Reef conventions who never fail to start are nice meters on how to get job done without fail

pick a method a MACNA entrant would do, you can be reefing tomorrow. Better have a great disease prevention plan. Nh3 control was the easy part.

heres a one day dry system start, with anemone



dont use bottle bacteria when using already live rocks, this is cycling heresy as there’s no where for extra bacteria to attach beneficially on live rock, it’s already live, has no room for more bacteria


adding extra bacteria decreases filtration efficiency for live rock, it doesn’t increase it

see this letter: W

thats a figurative cross section of live rock where both V channels get wastewater contact, that’s its maximum presentable surface area. It’s lined with bac already, it’s live rock.


if you pack it in with bacteria you lessen surface area and make it an ‘O‘ presentation, which is less efficient per unit of surface area.
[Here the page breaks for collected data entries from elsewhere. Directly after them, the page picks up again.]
(* ===== verification/KString.v ===== *)
(** * The kernel's string functions (kernel/kernel_string.c)

    Every function takes the memory it reads and, when it writes, returns the
    memory it leaves.  A loop that scans a string gets [fuel m] iterations:
    each one reads an address the previous ones have not read, so a scan that
    neither stops nor faults cannot be longer than the memory. *)

From S2P Require Import Prelude Mem CType.

Module KString.

(** ** strcpy, strlen, comparison *)

Fixpoint strcpy_loop (n : nat) (m : mem) (s t : Z) : res mem :=
  match n with
  | O => Err EFuel
  | S n =>
      c ← load m t;
      m ← store m s c;
      if c =? 0 then mret m else strcpy_loop n m (s + 1) (t + 1)
  end.

Definition strcpy (m : mem) (s t : Z) : res (Z * mem) :=
  m' ← strcpy_loop (fuel m) m s t;
  mret (s, m').

(** [int n; for (n = 0; s[n]; n++);]: the counter is an [int]. *)
Fixpoint strlen_loop (k : nat) (m : mem) (s n : Z) : res Z :=
  match k with
  | O => Err EFuel
  | S k =>
      c ← load m (s + n);
      if c =? 0 then mret n
      else if INT_MAX <=? n then Err EFault
      else strlen_loop k m s (n + 1)
  end.

Definition strlen (m : mem) (s : Z) : res Z :=
  n ← strlen_loop (fuel m) m s 0;
  mret (u64 n).

Fixpoint strncmp_loop (k : nat) (m : mem) (p q n : Z) : res Z :=
  match k with
  | O => Err EFuel
  | S k =>
      if n =? 0 then mret 0
      else
        a ← load m p;
        if a =? 0 then b ← load m q; mret (a - b)
        else
          b ← load m q;
          if a =? b then strncmp_loop k m (p + 1) (q + 1) (n - 1)
          else mret (a - b)
  end.

Definition strncmp (m : mem) (p q n : Z) : res Z := strncmp_loop (fuel m) m p q n.

Definition strcmp (m : mem) (p q : Z) : res Z :=
  np ← strlen m p;
  nq ← strlen m q;
  strncmp m p q (u64 ((if np <? nq then np else nq) + 1)).

Fixpoint strncasecmp_loop (k : nat) (m : mem) (p q n : Z) : res Z :=
  match k with
  | O => Err EFuel
  | S k =>
      if n =? 0 then mret 0
      else
        a ← load m p;
        if a =? 0 then b ← load m q; mret (a - b)
        else
          b ← load m q;
          if CType.tolower (s8 a) =? CType.tolower (s8 b)
          then strncasecmp_loop k m (p + 1) (q + 1) (n - 1)
          else mret (a - b)
  end.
You fill in the V channels vs leave them open, you reduce surface area

unattached dosed bacteria float around, aggregate, and get skimmed out wasted

forum posters are trained buyers, MACNA entrants are your sellers, do what they do without spending money for their pockets... dont be just a buyer take their info free of charge


bottle bac was indicated above because no live rock was used it was all dry. So much for the rule of mature tanks and huge anemones.

flampton, we need your bacteria articles to tie in surface area presentation, dynamics, our hobby only sees bacteria not if/when/how they attach and whether benefit or just cost is conferred. Stacking bacteria on top of each other doesn’t increase filtration efficiency, spreading them out (new surface area) does.